▶ **Your assignment**: The entries below contain a line with "Definition bytes_field (field" and a line with "if l <? postIndex". Quote exactly those two lines and all lines between them.

---- Study material

(** The request as the Prometheus server encodes it.  [LabelMatcher]:
    type 1 (the enum as a varint of its sign-extended value), name 2,
    value 3. *)
Definition marshal_LabelMatcher (m : LabelMatcher) : bytes :=
  int_field 1 (Type_ m) ++ string_field 2 (Name m) ++ string_field 3 (Value m).
Definition size_LabelMatcher (m : LabelMatcher) : Z :=
  size_int_field (Type_ m) + size_string_field (Name m) + size_string_field (Value m).

(** [Query]: start_timestamp_ms 1, end_timestamp_ms 2, matchers 3. *)
Definition marshal_Query (m : Query) : bytes :=
  int_field 1 (StartTimestampMs m) ++ int_field 2 (EndTimestampMs m) ++
  message_fields 3 size_LabelMatcher marshal_LabelMatcher (Matchers m).
Definition size_Query (m : Query) : Z :=
  size_int_field (StartTimestampMs m) + size_int_field (EndTimestampMs m) +
  size_message_fields size_LabelMatcher (Matchers m).

(** [ReadRequest]: queries 1. *)
Definition marshal_ReadRequest (m : ReadRequest) : bytes :=
  message_fields 1 size_Query marshal_Query (Queries m).

(** ** Decoding ([Unmarshal]) *)

(** [fmt.Errorf("proto: wrong wireType = %d for field F", wireType)] *)
Definition wrong_wire_type (wireType : Z) (field : string) : string :=
  "proto: wrong wireType = " +:+ pretty wireType +:+ " for field " +:+ field.

(** [case n: if wireType != 0 { ... }; m.F = 0; for shift ... ]: the
    64-bit pattern of a varint field. *)
Definition varint_field (field : string) (wireType : Z) (s : bytes) : outcome (Z * bytes) :=
  if negb (wireType =? 0) then Err (wrong_wire_type wireType field) else read_uvarint s.

(** [case n: if wireType != 2 { ... }]; the length read as an [int],
    [if n < 0], [postIndex := iNdEx + n], [if postIndex < 0],
    [if postIndex > l]; then [dAtA[iNdEx:postIndex]]. *)
Definition bytes_field (field : string) (wireType l : Z) (s : bytes) : outcome (bytes * bytes) :=
  if negb (wireType =? 2) then Err (wrong_wire_type wireType field) else
  '(n, s1) ← read_uvarint s;
  let n := wrap64 n in
  if n <? 0 then Err ErrInvalidLength else
  let postIndex := wrap64 (l - len s1 + n) in
  if postIndex <? 0 then Err ErrInvalidLength else
  if l <? postIndex then Err ErrUnexpectedEOF else
  Ok (take (Z.to_nat n) s1, drop (Z.to_nat n) s1).

(** One turn of the loop of [skipTypes] at [iNdEx = i] with group depth
    [depth], after the key [wire] has been read and [r] remains: the
    next index and depth. *)
Definition skip_wire (d : bytes) (wire depth : Z) (r : bytes) : outcome (Z * Z) :=
  let i := len d - len r in
  let wireType := Z.land wire 7 in
  if wireType =? 0 then '(_, r') ← read_uvarint r; Ok (len d - len r', depth)
  else if wireType =? 1 then Ok (wrap64 (i + 8), depth)
  else if wireType =? 2 then
    '(n, r') ← read_uvarint r;
    let n := wrap64 n in
    if n <? 0 then Err ErrInvalidLength else Ok (wrap64 (len d - len r' + n), depth)
  else if wireType =? 3 then Ok (i, depth + 1)
  else if wireType =? 4 then
    if depth =? 0 then Err ErrUnexpectedEndOfGroup else Ok (i, depth - 1)
  else if wireType =? 5 then Ok (wrap64 (i + 4), depth)
  else Err ("proto: illegal wireType " +:+ pretty wireType).

(** [skipTypes(dAtA)]: the length of the field (or group) at the head of
    [dAtA].  Each turn reads a key, so [length d + 1] turns are enough. *)
Fixpoint skip_loop (fuel : nat) (d : bytes) (i depth : Z) : outcome Z :=
  match fuel with
  | O => Err ErrUnexpectedEOF
  | S f =>
      if negb (i <? len d) then Err ErrUnexpectedEOF else
      '(wire, r) ← read_uvarint (drop (Z.to_nat i) d);
      '(i', depth') ← skip_wire d wire depth r;
      if i' <? 0 then Err ErrInvalidLength
      else if depth' =? 0 then Ok i'
      else skip_loop f d i' depth'
  end.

--------

▶ **Task result**:
Definition bytes_field (field : string) (wireType l : Z) (s : bytes) : outcome (bytes * bytes) :=
  if negb (wireType =? 2) then Err (wrong_wire_type wireType field) else
  '(n, s1) ← read_uvarint s;
  let n := wrap64 n in
  if n <? 0 then Err ErrInvalidLength else
  let postIndex := wrap64 (l - len s1 + n) in
  if postIndex <? 0 then Err ErrInvalidLength else
  if l <? postIndex then Err ErrUnexpectedEOF else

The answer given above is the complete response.